There’s this collar I dream of.
It is made of thick, reddish-brown leather with light beige edges where the leather has been turned over to the outside to make for a smooth edge. Maybe there are a few narrow strips of metal to enforce its shape. It looks like a medical device from a time before plastic. It is stiff, hard, and unforgiving. It forces my body into compliance and limits my scope. For a while, this feels supportive and healing. If worn for a long time, over and over, the leather absorbs my sweat and the oils off my skin, and my body claims it as mine and mine only. We’re shaping each other.

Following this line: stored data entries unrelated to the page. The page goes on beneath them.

(* ===== verification/AfRingBufs.v ===== *)
(** Packets copied out of the ring into frames: what the slots of a batch hold,
    and the copies of [read] and [spread]. *)

From stdpp Require Import prelude list numbers strings.
From S2P Require Import Prelude Bytes Desc Pool Mlx5Region AfTx AfRing.

Section bufs.
Context {P : Type} `{!FramePool P} (g : geometry) (inv : P -> Prop) `{!FramePoolLaws P g inv}.
Context (rlen : Z) (Hlog : 7 <= g_log g <= 31) (Hcover : (g_first g + g_count g) * fsize g <= rlen).
(** The memory before the call. *)
Context (mem0 : list Z).
Implicit Types s : bufs P.

(** The bytes of a frame behind its headroom. *)
Definition room : Z := fsize g - frameHeadroom.

Definition rx_desc (a : Z) : Desc := mkDesc (a + frameHeadroom) 0 0.

(** [T] are the frames of the queue: free, or a slot's. *)
Record bufs_ok (T : list Z) s (addrs : list Z) : Prop := mkBufsOk {
  bo_inv : inv (s_pool s);
  bo_region : region_ok (g_log g) (s_rg s);
  bo_len : zlen (rg_b (s_rg s)) = rlen;
  bo_nodup : NoDup T;
  bo_sub : T ⊆ all_frames g;
  bo_perm : T ≡ₚ fp_free (s_pool s) ++ addrs;
  bo_descs : s_descs s = map rx_desc addrs;
  bo_else : forall lo hi, 0 <= lo -> (forall a, a ∈ T -> hi <= a \/ a + fsize g <= lo) -> slice lo hi (rg_b (s_rg s)) = slice lo hi mem0 }.

Lemma room_bounds : 64 <= room < 2 ^ 32.
Proof using Hlog.
  unfold room, frameHeadroom, fsize. assert (2 ^ 7 <= 2 ^ g_log g) by (apply Z.pow_le_mono_r; lia). assert (2 ^ g_log g <= 2 ^ 31) by (apply Z.pow_le_mono_r; lia). lia.
Qed.

(** Where a frame of the queue lies. *)
Lemma frame_lies a : a ∈ all_frames g -> 0 <= a /\ a + fsize g <= rlen /\ a mod fsize g = 0.
Proof using FramePoolLaws0 Hcover Hlog.
  intros Ha. destruct fp_geo as (Hl & Hf & Hc & Hr). apply mem_frame in Ha as (i & Hi & ->). unfold frame. pose proof (fsize_pos g Hl). split; [nia|]. split; [nia|]. apply Z.mod_mul. lia.
Qed.
(* ===== verification/AfOpen.v ===== *)
(** Opening and closing an AF_PACKET device: afpacket/afpacket.go, the set-up
    and close of a ring in afpacket/tpacket.go, and the resources of the queues
    in afpacket/rxqueue.go and afpacket/region.go.

    The operating system here is its table of descriptors and mappings, and an
    oracle that says of every call whether it succeeds.  A descriptor that is
    closed, or a mapping that is unmapped, and is not there, is a fault: by then
    it may be another's. *)

From stdpp Require Import prelude list numbers strings.
From S2P Require Import Prelude Bytes Desc Pool Mlx5Region AfTx AfRing AfOptions.

(** ** The operating system *)

Record os : Set := mkOs { os_next : Z; os_fds : list Z; os_maps : list Z; os_fault : bool; os_calls : nat }.

(** A computation that calls it. *)
Definition M (A : Type) : Type := os -> A * os.
Definition ret {A} (a : A) : M A := fun k => (a, k).
Definition bind {A B} (m : M A) (f : A -> M B) : M B := fun k => let '(a, k) := m k in f a k.
Declare Scope os_scope.
Delimit Scope os_scope with os.
Notation "'do' x <- m ; f" := (bind m (fun x => f)) (at level 20, x pattern, m at level 100, f at level 200) : os_scope.
Open Scope os_scope.

(** A ring, whose memory is nil once it is closed. *)
Record ringh : Set := mkRingh { rh_fd : Z; rh_mem : option Z }.

(** The queues hold their ring by its place in the device's list, since the
    two share it. *)
Record txh : Set := mkTxh { th_sock : Z; th_run : Z * Z; th_closed : bool }.
Record rxh : Set := mkRxh { xh_sock : Z; xh_ring : nat; xh_wake : Z; xh_run : Z * Z; xh_closed : bool }.

(** [d_region] is nil, or a region whose memory may be. *)
Record device : Set := mkDevice {
  d_region : option (option Z); d_tx : list txh; d_rx : list rxh; d_socks : list Z; d_rings : list ringh; d_closed : bool
}.

Definition without (x : Z) (l : list Z) : list Z := filter (fun y => y <> x) l.

Section calls.
Context (ans : nat -> bool).

(** Bind, setsockopt, getsockopt and write: whether it succeeded. *)
Definition sys_opt : M bool := fun k => (ans (os_calls k), mkOs (os_next k) (os_fds k) (os_maps k) (os_fault k) (S (os_calls k))).
(** Socket and eventfd. *)
Definition sys_fd : M (option Z) := fun k =>
  if ans (os_calls k) then (Some (os_next k), mkOs (os_next k + 1) (os_next k :: os_fds k) (os_maps k) (os_fault k) (S (os_calls k)))
  else (None, mkOs (os_next k) (os_fds k) (os_maps k) (os_fault k) (S (os_calls k))).
Definition sys_mmap : M (option Z) := fun k =>
  if ans (os_calls k) then (Some (os_next k), mkOs (os_next k + 1) (os_fds k) (os_next k :: os_maps k) (os_fault k) (S (os_calls k)))
  else (None, mkOs (os_next k) (os_fds k) (os_maps k) (os_fault k) (S (os_calls k))).
(** The descriptor is gone whatever close(2) reports. *)
Definition sys_close (fd : Z) : M bool := fun k =>
  (ans (os_calls k), mkOs (os_next k) (without fd (os_fds k)) (os_maps k) (os_fault k || negb (bool_decide (fd ∈ os_fds k))) (S (os_calls k))).
(** A whole mapping that is there can be unmapped. *)
Definition sys_munmap (m : Z) : M bool := fun k =>
  (bool_decide (m ∈ os_maps k), mkOs (os_next k) (os_fds k) (without m (os_maps k)) (os_fault k || negb (bool_decide (m ∈ os_maps k))) (S (os_calls k))).

(** ** Rings *)

Definition teardownRing : M unit := do _ <- sys_opt; ret tt.

Definition ring_close (r : ringh) : M (bool * ringh) :=
  match rh_mem r with
  | None => ret (true, r)
  | Some m => do ok <- sys_munmap m; do _ <- teardownRing; ret (ok, mkRingh (rh_fd r) None)
  end.

Definition setup_ring (fd : Z) : M (res ringh) :=
  do ok <- sys_opt;
  if negb ok then ret (Err (Errorf "PACKET_VERSION v3"))
  else
    do ok <- sys_opt;
    if negb ok then ret (Err (Errorf "PACKET_RX_RING"))
    else
      do mem <- sys_mmap;
      do mem <- match mem with Some m => ret (Some m) | None => sys_mmap end;
      match mem with
      | Some m => ret (Ok (mkRingh fd (Some m)))
      | None => do _ <- teardownRing; ret (Err (Errorf "mmap rx ring"))
      end.

(** ** Sockets *)

Definition abandon (fd : Z) (why : error) : M (res (Z * option ringh)) := do _ <- sys_close fd; ret (Err why).

Definition openSocket (c : af_config) (wantRing fanout : bool) : M (res (Z * option ringh)) :=
  do fd <- sys_fd;
  match fd with
  | None => ret (Err (Errorf "afpacket: socket"))
  | Some fd =>
      do ok <- sys_opt;
      if negb ok then abandon fd (Errorf "afpacket: bind")
      else
        do _ <- sys_opt; do _ <- sys_opt; do _ <- sys_opt; do _ <- sys_opt; do _ <- sys_opt;
        do ok <- (if f_promiscuous c && wantRing then sys_opt else ret true);
        if negb ok then abandon fd (Errorf "afpacket: promiscuous mode")
        else
          do ok <- (if f_gso c then sys_opt else ret true);
          if negb ok then abandon fd (Errorf "afpacket: PACKET_VNET_HDR")
          else
            do r <- (if wantRing then do r <- setup_ring fd; ret (let? r := r in Ok (Some r)) else ret (Ok None));
            match r with
            | Err e => abandon fd (Errorf "afpacket: receive ring")
            | Ok r =>
                do ok <- (if fanout then sys_opt else ret true);
                if negb ok then
                  do _ <- match r with Some r => do _ <- ring_close r; ret tt | None => ret tt end;
                  abandon fd (Errorf "afpacket: PACKET_FANOUT")
                else ret (Ok (fd, r))
            end
  end.

(** ** Closing *)

(** The ring in place [i] of the device's list. *)
Definition close_ring (i : nat) (rings : list ringh) : M (list ringh) :=
  match rings !! i with
  | None => ret rings
  | Some r => do (_, r) <- ring_close r; ret (<[i := r]> rings)
  end.

Definition rx_close (x : rxh) (rings : list ringh) : M (rxh * list ringh) :=
  if xh_closed x then ret (x, rings)
  else
    do _ <- sys_opt;
    do _ <- sys_opt;
    do rings <- close_ring (xh_ring x) rings;
    do _ <- sys_close (xh_wake x);
    ret (mkRxh (xh_sock x) (xh_ring x) (xh_wake x) (xh_run x) true, rings).

Fixpoint close_rxs (l : list rxh) (rings : list ringh) : M (list rxh * list ringh) :=
  match l with
  | [] => ret ([], rings)
  | x :: l => do (x, rings) <- rx_close x rings; do (l, rings) <- close_rxs l rings; ret (x :: l, rings)
  end.

Fixpoint close_rings (l : list ringh) : M (list ringh) :=
  match l with
  | [] => ret []
  | r :: l => do (_, r) <- ring_close r; do l <- close_rings l; ret (r :: l)
  end.

Fixpoint close_socks (l : list Z) : M unit :=
  match l with [] => ret tt | fd :: l => do _ <- sys_close fd; close_socks l end.

Definition region_close (r : option (option Z)) : M (option (option Z)) :=
  match r with
  | Some (Some m) => do _ <- sys_munmap m; ret (Some None)
  | r => ret r
  end.

Definition tx_close (t : txh) : txh := mkTxh (th_sock t) (th_run t) true.

Definition af_Close (d : device) : M device :=
  if d_closed d then ret d
  else
    do (rx, rings) <- close_rxs (d_rx d) (d_rings d);
    do rings <- close_rings rings;
    do _ <- close_socks (d_socks d);
    do rg <- region_close (d_region d);
    ret (mkDevice rg (map tx_close (d_tx d)) rx (d_socks d) rings true).

(** A queue its owner closes first. *)
Definition close_queue (i : nat) (d : device) : M device :=
  match d_rx d !! i with
  | None => ret d
  | Some x => do (x, rings) <- rx_close x (d_rings d); ret (mkDevice (d_region d) (d_tx d) (<[i := x]> (d_rx d)) (d_socks d) rings (d_closed d))
  end.

(** ** Opening *)

Fixpoint open_socks (c : af_config) (is_ : list nat) (d : device) : M (bool * device) :=
  match is_ with
  | [] => ret (true, d)
  | i :: is_ =>
      let wantRing := Z.of_nat i <? f_rxQueues c in
      do s <- openSocket c wantRing (wantRing && (f_rxQueues c >? 1));
      match s with
      | Err _ => ret (false, d)
      | Ok (fd, r) => open_socks c is_ (mkDevice (d_region d) (d_tx d) (d_rx d) (d_socks d ++ [fd]) (d_rings d ++ option_list r) (d_closed d))
      end
  end.

(** [d.socks[i%len(d.socks)]]. *)
Definition sock_for (i : nat) (d : device) : option Z := d_socks d !! (i mod length (d_socks d))%nat.

Fixpoint open_txs (i : nat) (runs : list (Z * Z)) (d : device) : option device :=
  match runs with
  | [] => Some d
  | r :: runs =>
      fd ← sock_for i d;
      open_txs (S i) runs (mkDevice (d_region d) (d_tx d ++ [mkTxh fd r false]) (d_rx d) (d_socks d) (d_rings d) (d_closed d))
  end.

(** [None] is a panic. *)
Fixpoint open_rxs (i : nat) (runs : list (Z * Z)) (d : device) : M (option (bool * device)) :=
  match runs with
  | [] => ret (Some (true, d))
  | r :: runs =>
      match d_socks d !! i, d_rings d !! i with
      | Some fd, Some _ =>
          do wake <- sys_fd;
          match wake with
          | None => ret (Some (false, d))
          | Some wake => open_rxs (S i) runs (mkDevice (d_region d) (d_tx d) (d_rx d ++ [mkRxh fd i wake r false]) (d_socks d) (d_rings d) (d_closed d))
          end
      | _, _ => ret None
      end
  end.

(** The half-built device is closed on every error. *)
Definition fail_open (d : device) (why : error) : M (option (res device)) := do _ <- af_Close d; ret (Some (Err why)).

(** [up] is what the interface says: [None] when there is none of that name. *)
Definition af_Open (up : option bool) (opts : list af_option) : M (option (res device)) :=
  let c := config_of opts in
  match af_validate c, up with
  | Some e, _ => ret (Some (Err e))
  | None, None => ret (Some (Err (Errorf "afpacket: interface")))
  | None, Some false => ret (Some (Err (Errorf "afpacket: interface is down")))
  | None, Some true =>
      let d := mkDevice None [] [] [] [] false in
      do mem <- sys_mmap;
      match mem with
      | None => fail_open d (Errorf "afpacket: mapping frame memory")
      | Some m =>
          do (ok, d) <- open_socks c (seq 0 (Z.to_nat (Z.max (f_rxQueues c) (f_txQueues c)))) (mkDevice (Some (Some m)) [] [] [] [] false);
          if negb ok then fail_open d (Errorf "afpacket: socket")
          else
            match open_txs 0 (tx_runs c) d with
            | None => ret None
            | Some d =>
                do r <- open_rxs 0 (rx_runs c) d;
                match r with
                | None => ret None
                | Some (ok, d) => if negb ok then fail_open d (Errorf "afpacket: eventfd for the receive queue") else ret (Some (Ok d))
                end
            end
      end
  end.
End calls.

Or maybe it is made of strips of metal boning encased in off-white linen or cotton, with stitched down seams along the sides. It is laced up, like a corset. It grows down from my neck across my chest, like the roots of a tree, linking air and earth. It holds me together gently but firmly, allows a breeze onto my skin, and reminds me of my breath. It creates a yearning in the fingertips, and a select few may be invited through to my skin.
The collar I dream of has no rings to attach a leash, a hook, a rope. It is not about ownership and control by another person. It is about a different way of inhabiting my body, the struggle within to adapt, and the eternal striving for grace.
This is my first contribution to this year’s #Kinktober. Today’s prompt was “collaring.”